The anti-tank ditch at Filsø

– a part of the Atlantic Wall

This bridge is adjacent to a World War II anti-tank ditch that used to continue in a northerly/southerly direction outside Filsø. At this location, across Langodde, an anti-tank ditch was excavated as a part of the Atlantic Wall with the purpose of preventing an Allied invasion via the west coast of Jutland.

In the 1945/1954 aerial photographs, the anti-tank ditch is clearly visible in the middle of the drained Filsø (partially so in the ’45 map)

Function of the Atlantic Wall – Internationally

During WW2, the German occupying forces constructed the Atlantic Wall, a fortification intended as a defence against an Allied invasion via the western European coastlines. The Atlantic Wall stretches from the border between Spain and France in the south to the northern end of Norway, a distance of approx. 5,000 km. The purpose of the Atlantic Wall was to act as a system of defence installations that did not require huge troop numbers.

Near the end of the war, most of Nazi Germany’s troops were tied up on the Eastern Front against the Soviet Union. Some 12,000 bunkers were constructed, mine fields laid, anti-tank ditches excavated, and several other military installations were erected.


In Denmark, a particularly large number of bunkers were constructed along the west coast of Jutland during the German occupation of Denmark (1940-1945) – around 2,000 in all. Many are still visible on the beaches, while others have been now covered by the sand dunes. The Atlantic Wall was not just a coastal fortification effort; installations were also placed further inland in the form of anti-tank ditches, anti-tank barriers, trenches, and minefields.  The invasion of Denmark never came to pass, and many installations were never completed before the war ended.

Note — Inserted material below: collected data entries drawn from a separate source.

(* ===== verification/MinStackQueue.v ===== *)
(** The two minimum programs of
    algorithms-data-structures/c++/minimum_stack_and_queue: [main_queue.cpp]
    (a monotone deque) and [main_stack.cpp] (a stack of running minima), with
    the formatted input they share. *)

From S2P Require Import Prelude.
From Stdlib Require Import Ascii.

(** ** Formatted input

    [std::getline] and [std::istringstream >> int] of the standard library,
    in the "C" locale and base 10. *)

(** The characters up to the first newline. *)
Fixpoint getline (input : list ascii) : list ascii :=
  match input with
  | [] => []
  | c :: input => if Ascii.eqb c "010"%char then [] else c :: getline input
  end.

Definition isspace (c : ascii) : bool :=
  let n := nat_of_ascii c in (n =? 32)%nat || ((9 <=? n)%nat && (n <=? 13)%nat).

Definition digit (c : ascii) : option Z :=
  let n := nat_of_ascii c in
  if (48 <=? n)%nat && (n <=? 57)%nat then Some (Z.of_nat n - 48) else None.

Fixpoint skip_space (s : list ascii) : list ascii :=
  match s with
  | [] => []
  | c :: s' => if isspace c then skip_space s' else s
  end.

(** The longest run of digits, as its value and what follows it. *)
Fixpoint read_digits (acc : Z) (s : list ascii) : Z * list ascii :=
  match s with
  | [] => (acc, [])
  | c :: s' =>
      match digit c with
      | Some d => read_digits (10 * acc + d) s'
      | None => (acc, s)
      end
  end.

Definition read_unsigned (s : list ascii) : option (Z * list ascii) :=
  match s with
  | c :: _ => if digit c is Some _ then Some (read_digits 0 s) else None
  | [] => None
  end.

(** [iss >> x]: the value and the rest of the stream, or [None] when the
    failbit is set (no digits, or a value that is not an [int]). *)
Definition read_int (s : list ascii) : option (Z * list ascii) :=
  '(v, rest) ← match skip_space s with
               | "-"%char :: s' => '(n, r) ← read_unsigned s'; Some (- n, r)
               | "+"%char :: s' => read_unsigned s'
               | s' => read_unsigned s'
               end;
  if in_int v then Some (v, rest) else None.

(** The successive values of [x] in [while (iss >> x)]. *)
Fixpoint read_loop (fuel : nat) (s : list ascii) : list Z :=
  match fuel with
  | O => []
  | S fuel =>
      match read_int s with
      | Some (x, s') => x :: read_loop fuel s'
      | None => []
      end
  end.

(** Every successful extraction consumes a character. *)
Definition read_ints (s : list ascii) : list Z := read_loop (S (length s)) s.

(** ** main_queue.cpp *)

(** [while (!q.empty() && q.back() > x) q.pop_back();], on the deque with its
    back at the head of the list. *)
Fixpoint pop_greater (q : list Z) (x : Z) : list Z :=
  match q with
  | [] => []
  | y :: q' => if y >? x then pop_greater q' x else q
  end.

(** The body of [while (iss >> x)]. *)
Definition queue_step (q : list Z) (x : Z) : list Z := x :: pop_greater q x.

Definition main_queue (input : list ascii) : outcome Z :=
  let q := foldl queue_step [] (read_ints (getline input)) in
  match last q with
  | Some minimum => Ret minimum
  | None => Undef empty_front
  end.

(** ** main_stack.cpp *)

Definition stack_step (st : list (Z * Z)) (x : Z) : list (Z * Z) :=
  let new_min := match st with
                 | [] => x
                 | (_, m) :: _ => Z.min x m
                 end in
  (x, new_min) :: st.

Definition main_stack (input : list ascii) : outcome Z :=
  let st := foldl stack_step [] (read_ints (getline input)) in
  match st with
  | (_, minimum) :: _ => Ret minimum
  | [] => Undef empty_front
  end.

(** ** The monotone deque *)

(** The elements that no later element is below, last one first. *)
Fixpoint suffix_minima (xs : list Z) : list Z :=
  match xs with
  | [] => []
  | x :: xs =>
      if forallb (λ y, x <=? y) xs then suffix_minima xs ++ [x] else suffix_minima xs
  end.

(** [m] is the least element of [xs]. *)
Definition least (m : Z) (xs : list Z) : Prop := m ∈ xs ∧ Forall (λ y, m <= y) xs.

Lemma least_unique m m' xs : least m xs → least m' xs → m = m'.
Proof.
  intros [Hm Hle] [Hm' Hle']. rewrite Forall_forall in Hle, Hle'.
  specialize (Hle m' Hm'). specialize (Hle' m Hm). lia.
Qed.

Lemma forallb_Forall {A} (p : A → bool) (P : A → Prop) xs :
  (∀ x, p x = true ↔ P x) → forallb p xs = true ↔ Forall P xs.
Proof.
  intros Hp. rewrite Forall_forall, forallb_forall. setoid_rewrite <-list_elem_of_In.
  naive_solver.
Qed.

Lemma pop_greater_app q r x :
  pop_greater (q ++ r) x =
    if forallb (λ y, y >? x) q then pop_greater r x else pop_greater q x ++ r.
Proof. induction q as [|y q IH]; simpl; [done|]. destruct (y >? x); simpl; [exact IH|done]. Qed.

Lemma pop_greater_all q x : forallb (λ y, y >? x) q = true → pop_greater q x = [].
Proof. intros H. rewrite <-(app_nil_r q), pop_greater_app, H. done. Qed.

Lemma suffix_minima_elem xs y : y ∈ suffix_minima xs → y ∈ xs.
Proof. induction xs as [|x xs IH]; simpl; [done|]. destruct (forallb _ xs); set_solver. Qed.

Lemma suffix_minima_snoc xs x :
  suffix_minima (xs ++ [x]) = queue_step (suffix_minima xs) x.
Proof.
  induction xs as [|y xs IH]; [done|]. simpl. rewrite forallb_app. simpl. rewrite andb_true_r, IH.
  destruct (forallb (λ z, y <=? z) xs) eqn:E; simpl; [|done]. unfold queue_step.
  rewrite pop_greater_app. simpl. destruct (y <=? x) eqn:Hyx; zbool.
  - replace (y >? x) with false by (symmetry; rewrite Z.gtb_ltb; apply Z.ltb_ge; lia).
    destruct (forallb _ (suffix_minima xs)) eqn:Ha; [by rewrite pop_greater_all|done].
  - replace (y >? x) with true by (symmetry; rewrite Z.gtb_ltb; apply Z.ltb_lt; lia).
    assert (forallb (λ z, z >? x) (suffix_minima xs) = true) as Ha.
    { apply (forallb_Forall _ (λ z, x < z)); [intros; rewrite Z.gtb_ltb; apply Z.ltb_lt|].
      apply (forallb_Forall _ (λ z, y <= z)) in E; [|intros; apply Z.leb_le].
      rewrite Forall_forall in *. intros z Hz%suffix_minima_elem. specialize (E z Hz). lia. }
    by rewrite Ha, pop_greater_all.
Qed.

Lemma queue_minima xs : foldl queue_step [] xs = suffix_minima xs.
Proof.
  induction xs as [|x xs IH] using rev_ind; [done|].
  by rewrite foldl_snoc, IH, suffix_minima_snoc.
Qed.

Lemma suffix_minima_last xs : xs ≠ [] → ∃ m, last (suffix_minima xs) = Some m ∧ least m xs.
Proof.
  induction xs as [|x xs IH]; intros Hne; [done|]. simpl.
  destruct (forallb (λ y, x <=? y) xs) eqn:E.
  - apply (forallb_Forall _ (λ z, x <= z)) in E; [|intros; apply Z.leb_le].
    exists x. rewrite last_snoc. split; [done|]. split; [by left|]. by constructor.
  - destruct xs as [|y xs']; [done|]. destruct IH as (m & Hl & Hm & Hle); [done|].
    exists m. split; [done|]. split; [by right|]. constructor; [|done].
    apply not_true_iff_false in E. rewrite (forallb_Forall _ (λ z, x <= z)) in E by (intros; apply Z.leb_le).
    rewrite Forall_forall in Hle. destruct (Z.le_gt_cases m x); [done|]. destruct E.
    apply Forall_forall. intros z Hz. specialize (Hle z Hz). lia.
Qed.

(** ** The stack of minima *)

Definition stack_ok (st : list (Z * Z)) : Prop :=
  ∀ i x m, st !! i = Some (x, m) → least m (drop i st).*1.

Lemma stack_step_ok st x : stack_ok st → stack_ok (stack_step st x).
Proof.
  intros Hst [|i] y m; [|apply Hst]. simpl. intros [= <- <-].
  destruct st as [|[z m] st]; simpl; [repeat constructor; set_solver|].
  destruct (Hst 0%nat z m eq_refl) as [Hm Hle]. simpl in Hm, Hle. split.
  - destruct (Z.min_spec x m) as [[? ->]|[? ->]]; set_solver.
  - constructor; [lia|]. eapply Forall_impl; [exact Hle|]. simpl. intros. lia.
Qed.

Lemma stack_minima xs :
  (foldl stack_step [] xs).*1 = reverse xs ∧ stack_ok (foldl stack_step [] xs).
Proof.
  induction xs as [|x xs [IH1 IH2]] using rev_ind.
  - split; [done|]. intros i x m Hi. simpl in Hi. by rewrite lookup_nil in Hi.
  - rewrite foldl_snoc. split; [|by apply stack_step_ok]. rewrite reverse_snoc, <-IH1. done.
Qed.

(** ** Printing, to state what is read *)

Definition digit_char (d : Z) : ascii := ascii_of_nat (48 + Z.to_nat d).

Fixpoint print_digits (fuel : nat) (n : Z) (acc : list ascii) : list ascii :=
  match fuel with
  | O => acc
  | S fuel =>
      if n <? 10 then digit_char n :: acc
      else print_digits fuel (n / 10) (digit_char (n mod 10) :: acc)
  end.

(** Ten digits are enough for the magnitude of an [int]. *)
Definition print_int (x : Z) : list ascii :=
  if x <? 0 then "-"%char :: print_digits 10 (- x) [] else print_digits 10 x [].

(** Integers separated by spaces. *)
Definition print_line (xs : list Z) : list ascii := concat ((λ x, print_int x ++ [" "%char]) <$> xs).

Lemma digit_cases (P : Z → Prop) :
  P 0 → P 1 → P 2 → P 3 → P 4 → P 5 → P 6 → P 7 → P 8 → P 9 → ∀ d, 0 <= d < 10 → P d.
Proof.
  intros ?????????? d Hd.
  assert (d = 0 ∨ d = 1 ∨ d = 2 ∨ d = 3 ∨ d = 4 ∨ d = 5 ∨ d = 6 ∨ d = 7 ∨ d = 8 ∨ d = 9)
    as Hcases by lia.
  by repeat (destruct Hcases as [->|Hcases]; [done|]); subst.
Qed.

Lemma digit_digit_char d : 0 <= d < 10 → digit (digit_char d) = Some d.
Proof. revert d. by apply digit_cases. Qed.

Lemma print_digits_head fuel n acc :
  0 <= n → (0 < fuel)%nat → ∃ d r, 0 <= d < 10 ∧ print_digits fuel n acc = digit_char d :: r.
Proof.
  revert n acc. induction fuel as [|fuel IH]; intros n acc Hn Hf; [lia|]. simpl.
  destruct (n <? 10) eqn:E; zbool; [exists n, acc; split; [lia|done]|].
  destruct fuel as [|fuel].
  - exists (n mod 10), acc. split; [apply Z.mod_pos_bound; lia|done].
  - apply IH; [by apply Z.div_pos|lia].
Qed.

Lemma read_print_digits fuel n acc :
  0 <= n < 10 ^ Z.of_nat fuel → (0 < fuel)%nat →
  read_digits 0 (print_digits fuel n acc) = read_digits n acc.
Proof.
  revert n acc. induction fuel as [|fuel IH]; intros n acc Hn Hf; [lia|]. cbn [print_digits].
  destruct (n <? 10) eqn:E; zbool.
  - cbn [read_digits]. by rewrite digit_digit_char by lia.
  - rewrite Nat2Z.inj_succ, Z.pow_succ_r in Hn by lia. rewrite IH.
    + cbn [read_digits]. rewrite digit_digit_char by (apply Z.mod_pos_bound; lia).
      f_equal. rewrite <-Z.div_mod; lia.
    + split; [apply Z.div_pos; lia|]. apply Z.div_lt_upper_bound; lia.
    + destruct fuel; simpl in Hn; lia.
Qed.

Lemma print_digits_app fuel n acc rest :
  print_digits fuel n acc ++ rest = print_digits fuel n (acc ++ rest).
Proof.
  revert n acc. induction fuel as [|fuel IH]; intros n acc; simpl; [done|].
  destruct (n <? 10); [done|]. apply IH.
Qed.

Lemma read_print_unsigned n rest :
  0 <= n < 10 ^ 10 →
  read_unsigned (print_digits 10 n [] ++ " "%char :: rest) = Some (n, " "%char :: rest).
Proof.
  intros Hn. rewrite print_digits_app, app_nil_l. unfold read_unsigned.
  destruct (print_digits_head 10 n (" "%char :: rest)) as (d & r & Hd & Heq); [lia..|].
  rewrite Heq, digit_digit_char by done. rewrite <-Heq, read_print_digits by (simpl; lia). done.
Qed.

Lemma skip_digit d r : 0 <= d < 10 → skip_space (digit_char d :: r) = digit_char d :: r.
Proof. revert d. by apply digit_cases. Qed.

Lemma read_print_int x rest :
  in_int x = true → read_int (print_int x ++ " "%char :: rest) = Some (x, " "%char :: rest).
Proof.
  intros Hx. pose proof Hx as Hr%in_int_spec. unfold read_int, print_int.
  destruct (x <? 0) eqn:E; zbool.
  - cbn [app skip_space]. change (isspace "-") with false. cbn iota.
    rewrite read_print_unsigned by int_lia. cbn [mbind option_bind].
    rewrite Z.opp_involutive. by rewrite Hx.
  - pose proof (read_print_unsigned x rest ltac:(int_lia)) as Hu.
    destruct (print_digits_head 10 x []) as (d & r & Hd & Heq); [lia..|].
    rewrite Heq in *. cbn [app] in *. rewrite skip_digit by done.
    match goal with |- context [match digit_char d with _ => _ end] => idtac end.
    replace (match digit_char d :: (r ++ " "%char :: rest) with
             | "-"%char :: s' => '(n, r) ← read_unsigned s'; Some (- n, r)
             | "+"%char :: s' => read_unsigned s'
             | s' => read_unsigned s'
             end) with (read_unsigned (digit_char d :: r ++ " "%char :: rest)).
    2: { clear -Hd. revert d Hd. by apply digit_cases. }
    rewrite Hu. cbn [mbind option_bind]. by rewrite Hx.
Qed.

The German occupation affected a large number of locals along the west coast of Jutland, where the Atlantic Wall was strongly enhanced.  Military operations restricted movement for local citizens, and many houses and properties were requisitioned as quarters for German occupying troops. Henne Mølle and the barns at Filsøgård, for example, were used for this purpose.

More evidence in the landscape on the Panorama Route

When directing your bicycle along the panorama route north of Filsø, you will find the tributary to Fidde Lake, which was dredged to form an anti-tank ditch, east of Kløvbakken. This is still clearly evident from the severely sloped banks.  If you carry on to Blaabjerg, 64 metres above sea level, you will find bunkers, a machine gun position and a troop bunker.

The function of the anti-tank ditch

The function of the anti-tank ditch

38 km of anti-tank ditches were constructed in the area between Ho Bay and Ringkøbing Fjord, as well as some 90 km of barbed-wire barriers. The extensive use of timber took a heavy toll on the dune plantations of the area.

The design of the anti-tank ditches, with their depth and the right combination of angles, was well suited for holding back tanks:

  • It took 100 men one day to dig a one-kilometre stretch of ditch.
  • The anti-tank ditch was 4.5 metres wide at the top and 3 metres deep, with banks at 55 degrees.
  • Approximately 3,000 5-metre long wooden pile posts were used to shore up every kilometre.
  • 3,000 0.8-metre long wooden stakes were used to brace up every kilometre.
  • 2.4 tonnes of steel wire per kilometre of anti-tank ditch.